We’re going to examine our new colonies at the weekend. All I need to do is mend the holes that nesting mice made in our bee suits last winter. That’s the job for tomorrow evening and if D lends me his laptop again there should be another post!

  Leave a reply


  1. Michelle in NZ

    Wow, 2 lots of loverlies in the garden.

    Dad’s brother, David kept bees. Several hives at his place – now this was okay because the hives were at the bottom of a very steep garden. The ove hive he put in Grandma’s garden made life a bit more difficult for my holidays there.

    Ohhh, but the honey was so,so good.

    After a bit of darning I hope you have very happy beekeeping. With such a choice of flowers you should get beautiful multi-floral honeys. From my (bought) pot of “Manuka with Wild Flower Honey”

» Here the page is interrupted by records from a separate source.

(** All the indexes of a list; the others stay. *)
Lemma maintain_all_spec schema row rid metas t s ixs trees :
  length row = length schema → trees_wf s ixs trees → NoDup (index_name <$> metas) →
  (∀ meta, meta ∈ metas → ixs !! index_name meta = Some meta) →
  (∀ meta es ps e, meta ∈ metas → trees !! index_name meta = Some (es, ps) →
     index_entry_of schema row rid meta = Some e → ok es e) →
  ps_count s + kMaxGrowth * Z.of_nat (length metas) < 2 ^ 31 →
  ps_count s + kMaxGrowth * Z.of_nat (length metas) ≤ Z.of_nat fuel →
  ∃ s' trees', maintain_all f schema row rid metas (mkDatabase t s) = Some (tt, mkDatabase t s') ∧
    trees_wf s' ixs trees' ∧ ps_count s ≤ ps_count s' ≤ ps_count s + kMaxGrowth * Z.of_nat (length metas) ∧
    (∀ meta es ps, meta ∈ metas → trees !! index_name meta = Some (es, ps) →
       ∃ ps', trees' !! index_name meta = Some (apply_entry (index_entry_of schema row rid meta) es, ps')) ∧
    (∀ name, name ∉ index_name <$> metas → trees' !! name = trees !! name).
Proof.
  intros Hl. revert s trees. induction metas as [|meta metas IH]; intros s trees Hwf Hnd Hms Hok Hc Hf.
  { exists s, trees. split; [done|]. split; [done|]. split; [simpl; lia|]. split; [by intros ??? ?%elem_of_nil|done]. }
  cbn [fmap list_fmap] in Hnd. apply NoDup_cons in Hnd as [Hn Hnd]. cbn [length] in Hc, Hf.
  change (list_fmap _ _ index_name metas) with (index_name <$> metas) in *.
  assert (0 ≤ kMaxGrowth) by done.
  pose proof (Hms meta ltac:(left)) as Hm. destruct (tr_tree _ _ _ Hwf _ _ Hm) as (es & ps & Ht & _).
  destruct (maintain_spec schema row rid meta t s ixs trees es ps Hl Hwf Hm Ht) as (s1 & ps1 & E1 & Hwf1 & Hc1);
    [intros e; apply (Hok meta es ps e); [left|done]|lia..|].
  assert (∀ meta', meta' ∈ metas → index_name meta' ≠ index_name meta) as Hne.
  { intros meta' Hin Heq. apply Hn. rewrite <- Heq. by apply list_elem_of_fmap_2. }
  destruct (IH s1 _ Hwf1 Hnd) as (s' & trees' & E & Hwf' & Hc' & Hin' & Hout'); [|intros meta' es' ps' e Hin Hl2|lia..|].
  { intros meta' Hin. apply Hms. by right. }
  { rewrite lookup_insert_ne in Hl2 by (by apply not_eq_sym, Hne). apply (Hok meta' es' ps' e); [by right|done]. }
  exists s', trees'. split; [cbn [maintain_all]; by erewrite bind_Some by exact E1|].
  split; [done|]. split; [cbn [length]; lia|]. split.
  - intros meta' es' ps' [->|Hin]%elem_of_cons Ht'.
    + simplify_eq. exists ps1. rewrite Hout' by done. apply lookup_insert_eq.
    + apply (Hin' meta' es' ps' Hin). by rewrite lookup_insert_ne by (by apply not_eq_sym, Hne).
  - intros name Hname. cbn [fmap list_fmap] in Hname. apply not_elem_of_cons in Hname as [Hn1 Hn2].
    rewrite Hout' by done. by rewrite lookup_insert_ne by done.
Qed.
End maintain.
Lemma opens_seq name schema rows :
  a !! name = Some (schema, rows) →
  opens reading fuel (SeqScanOperator_new name) (yields_rows (λ l, l ≡ₚ map_to_list rows)).
Proof.
  intros Ha w Hw. pose proof Hw as [[Hdb _ _] _].
  destruct (Scan_db fuel (table_manager_ w) a name (λ rid values buffered, buffered ++ [mkTuple rid values]) [] Hdb) as
    (st & l & t' & E & Hs & Hdb' & Hg); [apply (db_room_tm fuel 0); [by apply reading_room|done]|].
  cbn in Hs. rewrite Ha in Hs. destruct Hs as (_ & l' & [= -> ->] & Hl). rewrite fold_tuples in E.
  exists (mkSeqScan name (tuple_of <$> l') 0), (mkDatabase t' (index_buffer_pool_ w)), Status_OK, (tuple_of <$> l'), Status_OK.
  split; [|split; [by apply reading_tables|split; [apply (yields_seq name (tuple_of <$> l') 0)|]]].
  - simpl. unfold seq_open, bind, members, gets, on_world, on_tables. cbn [fst seq_table_name_ SeqScanOperator_new].
    by rewrite E.
  - split; [done|]. split; [done|]. eauto.
Qed.

Lemma closes_seq : closes reading (Op := SeqScanOperator).
Proof. intros op w Hw. by eexists _, w. Qed.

    Hopefully, no stings on the Min Pins,

    Care and huggly love to all

    Michelle and Zebbycat (awake and hungry, again) xxx and munch, munch.

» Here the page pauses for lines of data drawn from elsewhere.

(** The new tree, filled by the scan. *)
Lemma fill_index_spec fuel table schema rows col c t s trees a :
  db_at t a → trees_wf s (indexes_ (catalog t).2) trees → a !! table = Some (schema, rows) →
  schema !! col = Some c → (∀ k, key_count col k rows < kLeafMaxKeys) → db_room fuel (index_cost rows) (mkDatabase t s) →
  ∃ s1 t' s' es ps, on_index_pool (BPlusTree_new kInvalidPageId) (mkDatabase t s) = Some (ps_count s, mkDatabase t s1) ∧
    scan_into_index fuel table (ps_count s) col (mkDatabase t s1) = Some (Status_OK, mkDatabase t' s') ∧
    db_at t' a ∧ catalog t' = catalog t ∧ trees_wf s' (indexes_ (catalog t).2) trees ∧
    index_at s' (ps_count s) es ps ∧ es ≡ₚ entries_of col rows ∧ (∀ p, p ∈ ps_count s :: ps → ps_count s ≤ p).
Proof.
  intros Hdb Htr Ha Hsc Hd Hroom. pose proof Hroom as [_ _ Hri _ _ _ _ Hrf]. cbn [index_buffer_pool_] in Hri, Hrf.
  unfold index_cost in Hri, Hrf, Hroom. assert (0 ≤ kMaxGrowth) as Hg0 by done.
  pose proof (tr_idle _ _ _ Htr) as Hi. pose proof (tr_avail _ _ _ Htr) as Hav.
  destruct (BPlusTree_new_spec s Hi) as (s1 & E1 & Hix1 & Hi1 & Ha1 & Hc1 & Hv1); [lia..|].
  destruct (Scan_db fuel t a table (index_row fuel (ps_count s) col) (Some s1) Hdb) as
    (st & l & t' & E2 & Hs & Hdb' & Hcat & _); [apply (db_room_tm fuel _ _ Hroom); lia|].
  cbn in Hs. rewrite Ha in Hs. destruct Hs as (_ & l' & [= -> <-] & Hl).
  assert (length l = size rows) as Hlen by (by rewrite Hl, length_map_to_list).
  assert (omap (row_entry col) l ≡ₚ entries_of col rows) as Hes by (unfold entries_of; by rewrite Hl).
  destruct (index_rows_spec fuel (ps_count s) col l s1 [] [ps_count s + 1] Hix1 Hi1) as
    (s' & es & ps & E3 & Hix & Hperm & [Hi' Ha' Hc' _ Hp' Hr']).
  { lia. }
  { apply Forall_forall. intros [rid row] Hin. rewrite Hl in Hin. apply elem_of_map_to_list in Hin.
    destruct (db_row _ _ _ _ _ _ _ Hdb Ha Hin) as (Hf & Hv & Hr1 & Hr2). cbn [fst snd]. split.
    - apply lookup_lt_is_Some. rewrite (row_fits_length _ _ Hf). by eapply lookup_lt_Some.
    - intros e. unfold row_entry. cbn [fst snd]. intros (k & Hk & ->)%fmap_Some. split; [by eapply row_key_valid|done]. }
  { intros k. cbn [app]. specialize (Hd k). unfold key_count, has_key in *. by rewrite Hes. }
  { rewrite Hlen. lia. }
  { rewrite Hlen. lia. }
  exists s1, t', s', es, ps. split; [unfold on_index_pool; cbn [index_buffer_pool_]; by rewrite E1|]. split.
  { unfold scan_into_index. cbn [index_buffer_pool_ table_manager_]. rewrite E2. by rewrite E3. }
  split; [done|]. split; [done|].
  assert (∀ p, p ∈ ps_count s :: ps → ps_count s ≤ p) as Hpages.
  { intros p [Hin|?]%Hp'; [|lia]. apply elem_of_cons in Hin as [->|Hin%list_elem_of_singleton]; lia. }
  split; [|split; [done|split; [|done]]].
  - apply (trees_extend s); [done|done|lia|lia|]. intros q Hq. rewrite Hr', Hv1; [done|done|lia|].
    intros [->|?%list_elem_of_singleton]%elem_of_cons; lia.
  - rewrite Hperm. cbn [app]. done.
Qed.

Lemma ExecuteCreateIndex_spec fuel iname table column db a :
  db_wf db a → db_room fuel 0 db → indexable_rows a table column →
  (∀ schema rows, a !! table = Some (schema, rows) → db_room fuel (index_cost rows) db) →
  ∃ r db', ExecuteCreateIndex fuel iname table column db = Some (r, db') ∧
    create_index_stmt iname table column a (directory db) r (directory db') ∧ db_wf db' a.
Proof.
  intros Hwf Hroom0 Hrows Hroom. unfold ExecuteCreateIndex. rewrite (require_schema_spec db a) by apply Hwf. unfold create_index_stmt.
  destruct (a !! table) as [[schema rows]|] eqn:Ha; [|by eexists _, db].
  pose proof (IndexOf_spec schema column) as Hs. destruct (IndexOf schema column) as [col|] eqn:Hci; [|by eexists _, db].
  destruct Hs as (c & Hsc & _). cbn [mbind option_bind]. rewrite Hsc.
  destruct (is_indexable (col_type c)) eqn:Hty; cbn [negb]; [|by eexists _, db].
  specialize (Hroom _ _ eq_refl). destruct Hwf as [Hdb (trees & Htr & Hst) Hpl].
  destruct db as [t s]. cbn [table_manager_ index_buffer_pool_] in *.
  destruct (fill_index_spec fuel table schema rows col c t s trees a) as
    (s1 & t' & s' & es & ps & E1 & E2 & Hdb' & Hcat & Htr' & Hix & Hes & Hpages); try done.
  { intros k. by eapply Hrows. }
  unfold bind at 1. rewrite E1. unfold rbind at 1, require_ok, bind at 1 2. rewrite E2. change (status_ok Status_OK) with true. cbn [negb].
  unfold rret at 1, ret at 1.
  pose proof Hdb' as (chains & Hwf' & _). destruct (tw_catalog _ _ Hwf') as (tc & ic & Hcwf).
  destruct t' as [d' [cs cm] o']. cbn [catalog fst snd data_pool open_tables_] in *. destruct t as [d [cs0 cm0] o].
  cbn [catalog] in Hcat. injection Hcat as <- <-. cbn [catalog snd] in Htr, Hst, Htr'.
  assert (length ic ≤ fuel)%nat as Hfu.
  { destruct (cw_indexes _ _ _ Hcwf) as [[_ Hch Hnd _] _ _ _]. cbn in *.
    assert (Z.of_nat (length ic) ≤ Z.max 0 (ps_count cs - 1)).
    { apply NoDup_range_length; [done|]. intros q Hq. by eapply is_chain_in. }
    destruct Hroom0 as [_ _ _ _ _ _ Hfc _]. cbn in Hfc. lia. }
  destruct Hroom0 as [_ Hrc Hri _ Hni _ _ _]. cbn [table_manager_ catalog fst snd index_buffer_pool_] in Hrc, Hri, Hni.
  pose proof (ps_count_range s (idle_wf _ (tr_idle _ _ _ Htr))) as Hcr.
  destruct (CreateIndex_spec fuel cs cm tc ic iname table column (ps_count s) Hcwf Hfu) as
    (r & cs' & cm' & ic' & E3 & (Hcwf' & _ & _ & _ & Hfirst) & Htab & _ & Hres); [lia|lia|unfold in_i32; lia|].
  unfold rbind, bind, on_db_catalog, on_tables, on_catalog. cbn [table_manager_ index_buffer_pool_ catalog fst snd data_pool open_tables_].
  rewrite E3. set (db' := mkDatabase (mkTables d' (cs', cm') o') s').
  assert (db_at (mkTables d' (cs', cm') o') a) as Hdb2.
  { apply (db_at_catalog (mkTables d' (cs, cm) o') a cs' cm'); [done|by eexists _, _|done]. }
  assert (indexes_ cm' = indexes_ cm → db_wf db' a ∧ directory db' = directory (mkDatabase (mkTables d (cs, cm) o) s)) as Hsame.
  { intros Hix'. split; [|unfold directory; cbn; by rewrite Hix'].
    eapply (db_wf_intro _ _ _ trees); cbn [catalog snd]; rewrite ?Hix'; try done. by eapply placed_same. }
  unfold directory at 1. cbn [table_manager_ catalog snd]. rewrite lookup_fmap.
  destruct (indexes_ cm !! iname) as [m0|] eqn:Hin; cbn [fmap option_fmap option_map].
  { destruct Hres as [-> ->]. destruct Hsame as [? Hdir]; [done|]. eexists _, db'. split; [reflexivity|]. by rewrite Hdir. }
  destruct Hres as (_ & Hcr' & Hix'). unfold create_result in Hcr'. cbn [ce_encode index_entry] in Hcr'. rewrite index_size_any in Hcr'.
  case_decide as H65; [|case_decide as Hpg].
  - subst r. destruct (Hsame Hix') as [? Hdir]. eexists _, db'. split; [reflexivity|]. by rewrite Hdir.
  - subst r. destruct (Hsame Hix') as [? Hdir]. eexists _, db'. split; [reflexivity|]. by rewrite Hdir.
  - destruct Hcr' as [rid ->]. eexists _, db'. split; [reflexivity|]. cbn [ce_set_rid index_entry] in Hix'.
    set (meta := set_rid_index _ _) in Hix'. split.
    + split; [done|]. unfold directory. cbn [db' table_manager_ catalog snd]. rewrite Hix', fmap_insert. done.
    + eapply (db_wf_intro _ _ _ (<[iname := (es, ps)]> trees)); cbn [catalog snd]; rewrite ?Hix';
        [done|by apply (trees_add s)| |by eapply placed_same].
      intros nm meta2 es2 ps2 schema2 rows2 [[<- <-]|[Hne Hm2]]%lookup_insert_Some.
      * rewrite lookup_insert_eq. intros [= <- <-]. cbn [meta set_rid_index index_table_name index_column_name].
        rewrite Ha. intros [= <- <-]. exists col, c. done.
      * rewrite lookup_insert_ne by done. by apply (Hst nm meta2).
Qed.
End ddl.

  2. You are living a charmed life, bees and all! Are both colonies the same kind of bees? Have always wondered if they are territorial or if they just tolerate one another.
    Love your blog, so many interesting posts!
    Stop by mine anytime 🙂

  3. sebbie

    How exciting!

    I’m hoping to go on a ‘taster’ bee keeping course this summer although keeping bees won’t be a reality for us for a few years. I shall look forward to living vicariously through your blog.

  4. kate (uk)

    Seem to be quite a good number- and variety of bees about this year- certainly more in evidence than last. Hope the hives do well for you.

  5. Veronica

    That’s marvellous! What a wonderful surprise present from nature. I do hope your bees settle in and thrive.

  6. How exciting! I hope they stay & thrive,your vegetable & flower gardens certainly offer them a lovely home :o)
    GTM x

  7. magic cochin

    I’m thrilled for you! Does this mean that if you ‘just’ stick a hive in your garden a swarm migtht turn up? Or does it need to have been occupied by some bees before and smell right? Or is this amazing good luck?

    I hope your new bee colonies thrive this summer 🙂


  8. michelle sheets

    Yeah! How wonderful! I am so happpy for you!
    My grandfather kept bees when I was growing up, and I always looked foward to the plates of honeycomb in the fall. I need to look around at my house and see if I can figure out a place I could keep a hive.

  9. Mr Cold Frame

    I’d never really thought about bees ariving at a hive all by themselves. Is this something that generally happens with hives in a good location?

  10. Pamela

    How exciting! One colony moving in is great but 2 is even better. How do they know that the empty hives will make a good place to live? Will they stay now they have found the hives or might they just move on again?